How Alzheimer’s is Different for Women and Men

Diagnosed with Alzheimer’s four years ago, 75-year-old Elaine still enjoys jigsaw puzzles, knitting, and dancing. She manages day-to-day life with the help of a GPS tracker – prompted after a trip on the wrong bus – and with reminder notes stuck around the house by her husband Fred, who is also in the beginning stages of the disease himself. They both participate regularly in Alzheimer’s discussions and research, and plan to continue to involve themselves for as long as they can.

Research conducted with gender at the forefront is raising new possibilities for how we detect, treat, and support the growing number of people living with Alzheimer’s. This makes the involvement of couples such as Elaine and Fred essential when it comes to Alzheimer’s research. Scientists believe that pinning down any similarities and differences in how the disease affects men and women could help tremendously with solving some of the medical mysteries behind the disease.

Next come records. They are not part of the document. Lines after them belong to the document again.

(** * Camera position calculator: time alignment and interpolation

    A shallow embedding of [CameraPosCalculator.py]: the filename
    identifier, the two table parsers with their day-boundary
    correction, the position interpolator and the per-image
    correlation loop.

    Conventions of the embedding.
    - In the parsers, the day-boundary correction and the correlation
      loop a Python [float] is an exact rational of [Q]: rounding,
      overflow, [inf] and [nan] are not modelled there, and a statement
      about the value of a sum, a product or a quotient is a statement
      about the exact one.  Comparisons of the source ([<], [<=], [==])
      are the boolean comparisons of [Q].
    - The interpolator is given twice: over [Q], and over any
      arithmetic of the cells ([interpolate_coordinates_on]), with
      IEEE 754 binary64 and wrapping 64-bit integer cells as
      instances, where it computes bit for bit as the code does.
    - A raised exception is the [Raise] branch of [result]; a
      [try]/[except] is a [match] on it.
    - A [pandas] table is a list of rows and a row is a list of
      [cell]s: what [read_csv] hands over is either a number or,
      for a column holding a token that is not a number, the text
      itself. *)

From Stdlib Require Import PrimFloat Floats.
From Stdlib Require Import QArith ZArith List String Ascii Bool Lia Lqa Qround.
Import ListNotations.

Local Open Scope Q_scope.

(** ** Exceptions and the error monad *)

Inductive exn : Type :=
| ValueError
| IndexError
| TypeError
| AttributeError.

Inductive result (A : Type) : Type :=
| Ok (a : A)
| Raise (e : exn).

Arguments Ok {A} a.
Arguments Raise {A} e.

Definition bind {A B : Type} (m : result A) (k : A -> result B) : result B :=
  match m with
  | Ok a => k a
  | Raise e => Raise e
  end.

Notation "x <- m ;; k" := (bind m (fun x => k))
  (at level 61, m at next level, right associativity).

(** [l[i]]: an index past the end raises [IndexError]. *)
Definition subscript {A : Type} (l : list A) (i : nat) : result A :=
  match nth_error l i with
  | Some a => Ok a
  | None => Raise IndexError
  end.

(** A builtin conversion that either yields a value or raises
    [ValueError] ([int(s)], [float(s)] on a string). *)
Definition convert {A : Type} (parse : string -> option A) (s : string)
  : result A :=
  match parse s with
  | Some a => Ok a
  | None => Raise ValueError
  end.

The Prevalence of Alzheimer’s in Men and Women

Elaine and Fred in our example are two of the more than 50 million people worldwide living with dementia. That number is rising quickly. Globally, experts estimate that 75 million people will live with dementia by 2030 and 131.5 million by 2050.

Until a few years ago, many researchers thought more women were living with Alzheimer’s because they live longer than men. Now that idea is less popular. Rather, some studies have found the difference between men and women in the risk of developing Alzheimer’s can be attributed to other related health factors.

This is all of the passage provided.